So yesterday Leah and I were working on SudokuScanner -- a cool little site that will, when it’s released, allow you to upload images of Sudoku boards and get a solution. All of a sudden, our mocks and stubs went totally batshit. One minute she and I were happily writing some tests, making them pass, refactoring, checking in, etc… and then, we got a bunch of failures. OK, no problem – we must have busted something with our latest change. The failure was a mock expectations error: UserMailer expected to receive a call to deliver_activation but did not receive it. So we went over to the failing spec and… There was no expectation on UserMailer anywhere in the spec.
That’s bad.
Ran the spec by itself and it passes.
Yep - not so good.
Reverse the order that the specs run in (spec –reverse) and a different number of specs fail, but still with the same expectation failure. And of course these new specs all pass on their own. And have no reference to UserMailer anywhere in them. I searched the project and only one spec has one expectation on UserMailer.deliver_activation, but now I have 10 failing specs that are all failing because of that expectation.
So it appears the mocking framework isn’t cleaning up after itself – Yipes!

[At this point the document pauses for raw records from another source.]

Lemma wp_next fuel t x s1 s2 h Q :
  trep (lk d h) None t → NoDup (inorder t) →
  inorder t = s1 ++ x :: s2 → length (inorder t) ≤ S fuel →
  Q (head s2) h →
  wp (next d fuel (Some x)) h Q.
Proof.
  intros Ht Hnd E Hlen HQ.
  destruct (member_plug t x) as (a & b & c & ->); [rewrite E; mem|].
  pose proof Ht as [Hsub Hc]%trep_plug. destruct Hsub as (Hx & Ha & Hb).
  rewrite inorder_plug in E, Hnd, Hlen. simpl in E, Hnd, Hlen.
  assert (Hs : s1 = before c ++ inorder a ∧ s2 = inorder b ++ after c).
  { apply (nodup_split_unique _ _ _ _ x); [by rewrite <- E|].
    rewrite <- E. by rewrite <- !app_assoc. }
  destruct Hs as [-> ->].
  unfold next. wp_read Hx. destruct b as [|bl bz br]; simpl root; cbv iota.
  - simpl in HQ. apply (wp_next_climb fuel c x _ h Q Hx); [done|exact Hc| | |done].
    + apply NoDup_app in Hnd as (H1 & H2 & H3). apply NoDup_cons. split; [|done].
      intros Hin. apply (H2 x Hin). mem.
    + pose proof (path_length c) as Hpl. rewrite !length_app in *.
      simpl in Hlen. lia.
  - apply (wp_sink_left d fuel (Node bl bz br) (Some x) h); [done|exact Hb| |].
    + rewrite !length_app in Hlen. simpl in Hlen. rewrite !length_app in Hlen.
      simpl in *. rewrite !length_app in *. simpl in *. lia.
    + intros z rest Ez. rewrite Ez in HQ. exact HQ.
Qed.
End traversal.

(** ** Cursors *)

Section cursor_specs.
Context {Left Right : Type} `{EqDecision Left, EqDecision Right}.

Abbreviation LD := (@left_descriptor_t Left Right).
Abbreviation RD := (@right_descriptor_t Left Right).

Implicit Types (h : gmap ptr (node_t Left Right)) (b : bimap Left Right).

Lemma wp_exact {S A} (m : M S A) (s s0 : S) (v : A) :
  wp m s (λ a s', a = v ∧ s' = s0) → m s = Some (v, s0).
Proof. by intros (a & s' & -> & -> & ->). Qed.

(** One side of the container read as a tree of cursors: the first and
    the last record, and the step forwards. *)
Lemma side_walk {V} (d : descriptor Left Right V) `{!DescriptorLaws d}
    (compare : V → V → bool) fuel h rt s :
  side_ok d compare h rt s → length s ≤ S fuel →
  (s ≠ [] →
     sink_left d fuel rt h = Some (head s, h) ∧
     sink_right d fuel rt h = Some (last s, h)) ∧
  (s = [] → sink_left d fuel rt h = None ∧ sink_right d fuel rt h = None) ∧
  (∀ s1 p s2, s = s1 ++ p :: s2 →
     next d fuel (Some p) h = Some (head s2, h)).
Proof.
  intros (t & Ht & <- & <- & Hnd & _) Hlen. split_and!.
  - intros Hne. assert (Ht' : t ≠ Leaf) by (by intros ->). split.
    + apply wp_exact. apply (wp_sink_left d fuel t None h); [done..|].
      intros z rest ->. done.
    + apply wp_exact. apply (wp_sink_right d fuel t None h); [done..|].
      intros z rest ->. by rewrite last_snoc.
  - intros ->%inorder_nil. by destruct fuel.
  - intros s1 p s2 E. apply wp_exact.
    by apply (wp_next d fuel t p s1 s2 h).
Qed.

(** Property X1.
    [begin_left()] and [begin_right()] on a container that is not empty:
    the first record in Left order and the first in Right order.  Nothing
    is written. *)
Theorem begin_spec this fuel h b sl sr :
  bimap_inv h b sl sr → length sl ≤ S fuel → sl ≠ [] →
  begin_left this fuel b h = Some (Iterator LD RD this (head sl), h) ∧
  begin_right this fuel b h = Some (Iterator RD LD this (head sr), h) ∧
  is_Some (head sl) ∧ is_Some (head sr).
Proof.
  intros (_ & _ & Hl & Hr & Hperm & _) Hlen Hne.
  assert (Hne' : sr ≠ []).
  { intros ->. by apply Permutation_nil_r in Hperm. }
  assert (Hlen' : length sr ≤ S fuel) by (by rewrite <- Hperm).
  destruct (side_walk LD _ fuel h _ sl Hl Hlen) as (Hw & _ & _).
  destruct (side_walk RD _ fuel h _ sr Hr Hlen') as (Hw' & _ & _).
  destruct (Hw Hne) as [H1 _]. destruct (Hw' Hne') as [H3 _].
  split_and!.
  - unfold begin_left, mbind, M_bind, bind. by rewrite H1.
  - unfold begin_right, mbind, M_bind, bind. by rewrite H3.
  - by destruct sl.
  - by destruct sr.
Qed.

(** Property X2.
    On an empty container [begin_left()] and [begin_right()] read
    through the null root: no defined result. *)
Theorem begin_of_empty_undefined this fuel h b :
  bimap_inv h b [] [] →
  begin_left this fuel b h = None ∧
  begin_right this fuel b h = None.
Proof.
  intros (_ & _ & (tl & _ & Hrl & ->%inorder_nil & _)
                & (tr & _ & Hrr & ->%inorder_nil & _) & _).
  simpl in Hrl, Hrr.
  unfold begin_left, begin_right, mbind, M_bind, bind. simpl.
  rewrite <- Hrl, <- Hrr. by destruct fuel.
Qed.

(** Property X3.
    [++it] at a record: the next record in the order of the cursor's
    side, the end cursor after the last.  Nothing is written.  [++it] at
    the end cursor reads through the null pointer: no defined result. *)
Theorem step_spec this fuel h b sl sr :
  bimap_inv h b sl sr → length sl ≤ S fuel →
  (∀ s1 p s2, sl = s1 ++ p :: s2 →
     increment LD RD fuel (Iterator LD RD this (Some p)) h
     = Some (Iterator LD RD this (head s2), h)) ∧
  (∀ s1 p s2, sr = s1 ++ p :: s2 →
     increment RD LD fuel (Iterator RD LD this (Some p)) h
     = Some (Iterator RD LD this (head s2), h)) ∧
  increment LD RD fuel (end_left this) h = None ∧
  increment RD LD fuel (end_right this) h = None.
Proof.
  intros (_ & _ & Hl & Hr & Hperm & _) Hlen.
  assert (Hlen' : length sr ≤ S fuel) by (by rewrite <- Hperm).
  destruct (side_walk LD _ fuel h _ sl Hl Hlen) as (_ & _ & Hw).
  destruct (side_walk RD _ fuel h _ sr Hr Hlen') as (_ & _ & Hw').
  split_and!; [| |done..].
  - intros s1 p s2 E. pose proof (Hw s1 p s2 E) as H1.
    unfold increment, mbind, M_bind, bind. simpl. by rewrite H1.
  - intros s1 p s2 E. pose proof (Hw' s1 p s2 E) as H1.
    unfold increment, mbind, M_bind, bind. simpl. by rewrite H1.
Qed.
End cursor_specs.

(** ** Lookup, erasure and their composition *)

Section lookup_erase_specs.
Context {Left Right : Type} `{EqDecision Left, EqDecision Right}.

Abbreviation LD := (@left_descriptor_t Left Right).
Abbreviation RD := (@right_descriptor_t Left Right).

Implicit Types (h : gmap ptr (node_t Left Right)) (b : bimap Left Right).

Lemma find_left_run this fuel l h b sl sr :
  bimap_inv h b sl sr → length sl ≤ fuel →
  ∃ it h' b',
    find_left this fuel l (h, b) = Some (it, (h', b')) ∧
    bimap_inv h' b' sl sr ∧ kept LD RD h h' ∧ size b' = size b ∧
    tree it = this ∧ is_found LD h l sl (node it).
Proof.
  intros Hinv Hfuel.
  cut (wp (find_left this fuel l) (h, b) (λ it st,
         bimap_inv st.1 st.2 sl sr ∧ kept LD RD h st.1 ∧ size st.2 = size b ∧
         tree it = this ∧ is_found LD h l sl (node it))).
  { intros (it & [h' b'] & Hrun & HQ). by exists it, h', b'. }
  pose proof Hinv as (Hst1 & Hst2 & Hok1 & Hok2 & Hperm & Hcnt & Hbound).
  unfold find_left. wp_member.
  apply (wp_find_element LD RD (left_compare b) this fuel ref_left_root l h b sl);
    [done..|].
  intros h' rt' res Hok1' Hf Hres. simpl.
  destruct (inv_relink_left h h' b rt' sl sr Hinv Hok1' Hf) as [Hinv' _].
  split_and!; try done. apply (kept_frame1 LD RD _ _ _ Hf).
Qed.

Lemma find_right_run this fuel r h b sl sr :
  bimap_inv h b sl sr → length sl ≤ fuel →
  ∃ it h' b',
    find_right this fuel r (h, b) = Some (it, (h', b')) ∧
    bimap_inv h' b' sl sr ∧ kept LD RD h h' ∧ size b' = size b ∧
    tree it = this ∧ is_found RD h r sl (node it).
Proof.
  intros Hinv Hfuel.
  cut (wp (find_right this fuel r) (h, b) (λ it st,
         bimap_inv st.1 st.2 sl sr ∧ kept LD RD h st.1 ∧ size st.2 = size b ∧
         tree it = this ∧ is_found RD h r sl (node it))).
  { intros (it & [h' b'] & Hrun & HQ). by exists it, h', b'. }
  pose proof Hinv as (Hst1 & Hst2 & Hok1 & Hok2 & Hperm & Hcnt & Hbound).
  unfold find_right. wp_member.
  apply (wp_find_element RD LD (right_compare b) this fuel ref_right_root r h b sr);
    [done|by rewrite <- Hperm|].
  intros h' rt' res Hok2' Hf Hres. simpl.
  destruct (inv_relink_right h h' b rt' sl sr Hinv Hok2' Hf) as [Hinv' _].
  split_and!; try done; [apply (kept_frame2 LD RD _ _ _ Hf)|].
  destruct res as [p|]; simpl in *; by rewrite Hperm.
Qed.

After a bunch of exploring/messing about I found myself in the spec_helper.rb file and I noticed something weird: The line ‘config.mock_with :mocha’ that should not be commented out is commented out. Which is weird because we’re using Mocha as our mocking framework. So I uncomment it and run all the specs through rake. A billion errors all saying some variation of “method stub! does not exist” or “method should_receive does not exist.”
Got it.
So it seems we are using RSpec’s built in mocking framework on this project, but somebody started using Mocha too. Full disclosure: That somebody is probably me. I’ve been bouncing between a bunch of projects lately and some of them use Mocha and some use RSpec’s mocking framework. I probably task switched over and started using Mocha without thinking about it and it just worked. I have Mocha installed as a gem on my machine and maybe that’s enough, or maybe one of our plugins or gems requires it, but it’s there apparently in the load path so everything was fine for awhile. Of course mocking frameworks do some pretty intense meta-craziness under the covers so it was bound to happen that using both would lead to one screwing up the other’s functionality like, say, breaking Mocha’s ability to clean up after itself. Which lead to our pile of nutty failures.
Luckily changing over to from Mocha to RSpec’s mocking framework is not hard so we were able to purge the mocha syntax from the project and all was made well.
I could write a test that looks at all of my test files for Mocha syntax… Or is there a way to un-require Mocha explicitly so this doesn’t happen again?